=== Required work ===
Please keep to the lines below from the one with "destruct (decide (o2 = [])) as [->|Hne]." through the one with "Lemma kedge_tc_in p", and restate them word for word, ends included.

[Data excerpts]
____________________

(* ===== verification/Kahn.v ===== *)
(** Kahn's algorithm, abstractly.

    The plan's [topological_order] and the agent graph's [_detect_cycles]
    are the same algorithm over different data.  [kstep] is one round of it
    as a relation that leaves the queue discipline open; both loops refine
    it.  The theory: the invariant, that a finished run visits every node
    exactly when the graph is acyclic, and that the visited nodes come
    after their predecessors. *)

From S2P Require Import Prelude.

Section kahn.
Context {K : Type} `{EqDecision K}.
Context (nodes : list K) (preds : K → list K).
Context (nodes_nodup : NoDup nodes).
Context (preds_in : ∀ n p, n ∈ nodes → p ∈ preds n → p ∈ nodes).

Record kstate : Type := KState { indeg : K → Z; queue : list K; order : list K }.

(** The number of edges from [x] to [n]. *)
Definition edges_to (x n : K) : Z := Z.of_nat (length (filter (.= x) (preds n))).

Definition kinit (s : kstate) : Prop :=
  (∀ n, n ∈ nodes → indeg s n = Z.of_nat (length (preds n))) ∧
  queue s ≡ₚ filter (λ n, indeg s n = 0%Z) nodes ∧
  order s = [].

Definition kstep (s s' : kstate) : Prop :=
  ∃ x q, queue s ≡ₚ x :: q ∧
    order s' = order s ++ [x] ∧
    (∀ n, n ∈ nodes → indeg s' n = (indeg s n - edges_to x n)%Z) ∧
    queue s' ≡ₚ q ++ filter (λ n, x ∈ preds n ∧ indeg s' n = 0%Z) nodes.

Record kinv (s : kstate) : Prop := {
  kinv_nodup : NoDup (order s ++ queue s);
  kinv_sub : ∀ n, n ∈ order s ++ queue s → n ∈ nodes;
  kinv_deg : ∀ n, n ∈ nodes →
    indeg s n = Z.of_nat (length (filter (.∉ order s) (preds n)));
  kinv_zero : ∀ n, n ∈ nodes → indeg s n = 0%Z ↔ n ∈ order s ++ queue s;
  kinv_topo : ∀ o1 n o2, order s = o1 ++ n :: o2 → ∀ p, p ∈ preds n → p ∈ o1;
}.

Lemma filter_split_length (x : K) (o l : list K) :
  x ∉ o →
  length (filter (.∉ o) l) = length (filter (.∉ o ++ [x]) l) + length (filter (.= x) l).
Proof.
  intros Hx. induction l as [|y l IH]; [done|].
  rewrite !filter_cons. repeat case_decide; simpl; set_solver by lia.
Qed.

Lemma filter_length_zero (P : K → Prop) `{∀ x, Decision (P x)} l p :
  Z.of_nat (length (filter P l)) = 0%Z → p ∈ l → ¬ P p.
Proof.
  intros Hl Hp HP. assert (p ∈ filter P l) as Hin by (by apply list_elem_of_filter).
  destruct (filter P l); [by apply elem_of_nil in Hin|]. simpl in Hl. lia.
Qed.

Lemma edges_to_pos x n : x ∈ preds n → (0 < edges_to x n)%Z.
Proof.
  intros Hx. unfold edges_to.
  assert (x ∈ filter (.= x) (preds n)) as Hin by (by apply list_elem_of_filter).
  destruct (filter _ _); [set_solver|simpl; lia].
Qed.
Lemma edges_to_zero x n : x ∉ preds n → edges_to x n = 0%Z.
Proof.
  intros Hx. unfold edges_to.
  destruct (filter (.= x) (preds n)) as [|y l] eqn:E; [done|].
  assert (y ∈ filter (.= x) (preds n)) as [-> ?]%list_elem_of_filter by (rewrite E; left).
  done.
Qed.

Lemma kinv_init s : kinit s → kinv s.
Proof.
  intros (Hdeg & Hq & Ho).
  constructor; rewrite ?Ho; simpl.
  - rewrite Hq. by apply NoDup_filter.
  - intros n. rewrite Hq, list_elem_of_filter. tauto.
  - intros n Hn. rewrite Hdeg by done. f_equal. f_equal.
    induction (preds n) as [|p l IH]; [done|].
    rewrite filter_cons, decide_True by set_solver. by f_equal.
  - intros n Hn. rewrite Hq, list_elem_of_filter. tauto.
  - by intros [].
Qed.

Lemma kinv_step s s' : kinv s → kstep s s' → kinv s'.
Proof.
  intros [Hnd Hsub Hdeg Hzero Htopo] (x & q & Hq & Ho & Hd & Hq').
  assert (Hx : x ∈ order s ++ queue s) by (rewrite Hq; set_solver).
  assert (Hxn : x ∈ nodes) by auto.
  assert (Hnd1 : NoDup (order s ++ x :: q)) by (by rewrite <-Hq).
  apply NoDup_app in Hnd1 as (Hno & Hdisj & [Hxq Hnq]%NoDup_cons).
  assert (Hxo : x ∉ order s) by (intros ?; eapply Hdisj; [done|left]).
  assert (Hdeg' : ∀ n, n ∈ nodes →
    indeg s' n = Z.of_nat (length (filter (.∉ order s') (preds n)))).
  { intros n Hn. rewrite Hd, Hdeg, Ho by done. unfold edges_to.
    rewrite (filter_split_length x (order s) (preds n)) by done. lia. }
  assert (Hdz : ∀ n, n ∈ nodes → x ∈ preds n → indeg s n ≠ 0%Z).
  { intros n Hn Hp. pose proof (edges_to_pos x n Hp). pose proof (Hd n Hn).
    pose proof (Hdeg' n Hn). lia. }
  assert (Hmem : ∀ n, n ∈ order s' ++ queue s' ↔
    n ∈ order s ++ queue s ∨ (n ∈ nodes ∧ x ∈ preds n ∧ indeg s' n = 0%Z)).
  { intros n. rewrite Ho, Hq', Hq, !elem_of_app, list_elem_of_filter, elem_of_cons.
    set_solver. }
  constructor.
  - rewrite Ho, Hq', <-app_assoc. simpl.
    assert (NoDup ((order s ++ x :: q) ++ filter (λ n, x ∈ preds n ∧ indeg s' n = 0%Z) nodes))
      as Hall; [|by rewrite <-app_assoc in Hall].
    apply NoDup_app. split; [by rewrite <-Hq|]. split; [|by apply NoDup_filter].
    intros n Hn [[Hp _] Hnn]%list_elem_of_filter.
    rewrite <-Hq in Hn. apply Hzero in Hn; [|done]. by apply Hdz in Hp.
  - intros n [Hn|[Hn _]]%Hmem; auto.
  - done.
  - intros n Hn. rewrite Hmem, <-Hzero, Hd by done. split.
    + intros H0. destruct (decide (x ∈ preds n)) as [Hp|Hp]; [by right|left].
      rewrite edges_to_zero in H0 by done. lia.
    + intros [H0|(_ & _ & H0)]; [|done].
      rewrite edges_to_zero; [lia|]. intros Hp. by apply Hdz in Hp.
  - intros o1 n o2 Hos p Hp. rewrite Ho in Hos.
    destruct (decide (o2 = [])) as [->|Hne].
    + apply app_inj_tail in Hos as [<- <-].
      assert (Hz : indeg s x = 0%Z) by (by apply Hzero).
      rewrite Hdeg in Hz by done.
      destruct (decide (p ∈ order s)) as [|Hpo]; [done|].
      by destruct (filter_length_zero (.∉ order s) (preds x) p).
    + destruct (exists_last Hne) as (o2' & y & ->).
      rewrite app_comm_cons, app_assoc in Hos. apply app_inj_tail in Hos as [Hos _].
      by eapply Htopo.
Qed.

Lemma kinv_steps s s' : kinv s → rtc kstep s s' → kinv s'.
Proof. intros Hs. induction 1; eauto using kinv_step. Qed.

Lemma kinv_length s : kinv s → length (order s) + length (queue s) ≤ length nodes.
Proof.
  intros [Hnd Hsub _ _ _]. rewrite <-length_app.
  apply submseteq_length, NoDup_submseteq; auto.
Qed.

(** * Acyclicity *)

Definition kedge (p n : K) : Prop := n ∈ nodes ∧ p ∈ preds n.
Definition acyclic : Prop := ∀ x, ¬ tc kedge x x.

Lemma kedge_tc_in p n : tc kedge p n → p ∈ nodes ∧ n ∈ nodes.
Proof. induction 1 as [p n [Hn Hp]|p m n [Hm Hp] _ IH]; naive_solver. Qed.

Lemma kedge_tc_target p n : tc kedge p n → n ∈ nodes.
Proof. induction 1 as [p n [Hn Hp]|p m n [Hm Hp] _ IH]; done. Qed.

Lemma tc_unflip (R : relation K) x y : tc (flip R) x y → tc R y x.
Proof.
  induction 1 as [x y Hxy|x z y Hxz _ IH]; [by apply tc_once|].
  by apply tc_r with z.
Qed.

(** In an order that respects the edges, paths go forward. *)
Lemma topo_path_before o p n :
  (∀ o1 m o2, o = o1 ++ m :: o2 → ∀ q, q ∈ preds m → q ∈ o1) →
  tc kedge p n → ∀ o1 o2, o = o1 ++ n :: o2 → p ∈ o1.
Proof.
  clear nodes_nodup preds_in.
  intros Ht. induction 1 as [p n [_ Hp]|p m n [_ Hp] _ IH]; intros o1 o2 Ho; [eauto|].
  destruct (list_elem_of_split _ _ (IH _ _ Ho)) as (a & b & ->).
  rewrite <-app_assoc in Ho. simpl in Ho.
  specialize (Ht _ _ _ Ho _ Hp). set_solver.
Qed.

Lemma finished_all_acyclic s :
  kinv s → length (order s) = length nodes → acyclic.
Proof.
  intros Hinv Hlen x Hx.
  assert (Hin : x ∈ order s).
  { assert (nodes ≡ₚ order s) as <-.
    { symmetry. apply submseteq_length_Permutation; [|lia].
      apply NoDup_submseteq.
      - destruct Hinv as [Hnd _ _ _ _]. by apply NoDup_app in Hnd as (? & _).
      - intros n Hn. apply (kinv_sub _ Hinv). set_solver. }
    apply (kedge_tc_in x x Hx). }
  destruct (list_elem_of_split _ _ Hin) as (a & b & Hab).
  pose proof (topo_path_before _ _ _ (kinv_topo _ Hinv) Hx _ _ Hab) as Hxa.
  destruct Hinv as [Hnd _ _ _ _]. rewrite Hab in Hnd.
  apply NoDup_app in Hnd as (Hnd & _). apply NoDup_app in Hnd as (_ & Hd & _).
  apply (Hd x Hxa). left.
Qed.

(** Induction along the edges of an acyclic graph. *)
Lemma acyclic_ind (P : K → Prop) : acyclic →
  (∀ n, n ∈ nodes → (∀ p, p ∈ preds n → p ∈ nodes → P p) → P n) → ∀ n, n ∈ nodes → P n.
Proof.
  intros Hac HP n. assert (Hsn : sn (flip kedge) n).
  { apply tc_finite_sn.
    - intros x Hx. apply (Hac x). by apply tc_unflip in Hx.
    - exists nodes. intros y Hy. apply tc_unflip in Hy. by apply kedge_tc_in in Hy as [? ?]. }
  induction Hsn as [n _ IH]. intros Hn. apply HP; [done|]. intros p Hp Hpn. apply IH; [by split|done].
Qed.

(** With the queue empty and a node left over, the left-over nodes each
    have a left-over predecessor, hence a cycle. *)
Lemma acyclic_finished_all s :
  kinv s → queue s = [] → acyclic → length (order s) = length nodes.
Proof.
  intros Hinv Hq Hac.
  assert (Hall : ∀ n, n ∈ nodes → n ∈ order s).
  { apply acyclic_ind; [done|]. intros n Hn IH.
    destruct (decide (indeg s n = 0%Z)) as [Hz|Hnz].
    { apply (kinv_zero _ Hinv n Hn) in Hz. by rewrite Hq, app_nil_r in Hz. }
    rewrite (kinv_deg _ Hinv n Hn) in Hnz.
    destruct (filter (.∉ order s) (preds n)) as [|p l] eqn:E; [done|].
    assert (p ∈ filter (.∉ order s) (preds n)) as [Hpo Hp]%list_elem_of_filter by (rewrite E; left).
    destruct Hpo. apply IH; [done|]. by apply (preds_in n). }
  pose proof (kinv_length s Hinv).
  enough (length nodes ≤ length (order s)) by (rewrite Hq in *; simpl in *; lia).
  by apply submseteq_length, NoDup_submseteq.
Qed.

Lemma kahn_correct s : kinv s → queue s = [] → length (order s) = length nodes ↔ acyclic.
Proof. split; [by apply finished_all_acyclic|by apply acyclic_finished_all]. Qed.

Lemma finished_perm s : kinv s → length (order s) = length nodes → order s ≡ₚ nodes.
Proof.
  intros Hinv Hlen. apply submseteq_length_Permutation; [|lia].
  apply NoDup_submseteq.
  - destruct Hinv as [Hnd _ _ _ _]. by apply NoDup_app in Hnd as (? & _).
  - intros n Hn. apply (kinv_sub _ Hinv). set_solver.
Qed.
End kahn.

____________________

=== Exercise result ===
    destruct (decide (o2 = [])) as [->|Hne].
    + apply app_inj_tail in Hos as [<- <-].
      assert (Hz : indeg s x = 0%Z) by (by apply Hzero).
      rewrite Hdeg in Hz by done.
      destruct (decide (p ∈ order s)) as [|Hpo]; [done|].
      by destruct (filter_length_zero (.∉ order s) (preds x) p).
    + destruct (exists_last Hne) as (o2' & y & ->).
      rewrite app_comm_cons, app_assoc in Hos. apply app_inj_tail in Hos as [Hos _].
      by eapply Htopo.
Qed.

Lemma kinv_steps s s' : kinv s → rtc kstep s s' → kinv s'.
Proof. intros Hs. induction 1; eauto using kinv_step. Qed.

Lemma kinv_length s : kinv s → length (order s) + length (queue s) ≤ length nodes.
Proof.
  intros [Hnd Hsub _ _ _]. rewrite <-length_app.
  apply submseteq_length, NoDup_submseteq; auto.
Qed.

(** * Acyclicity *)

Definition kedge (p n : K) : Prop := n ∈ nodes ∧ p ∈ preds n.
Definition acyclic : Prop := ∀ x, ¬ tc kedge x x.

Lemma kedge_tc_in p n : tc kedge p n → p ∈ nodes ∧ n ∈ nodes.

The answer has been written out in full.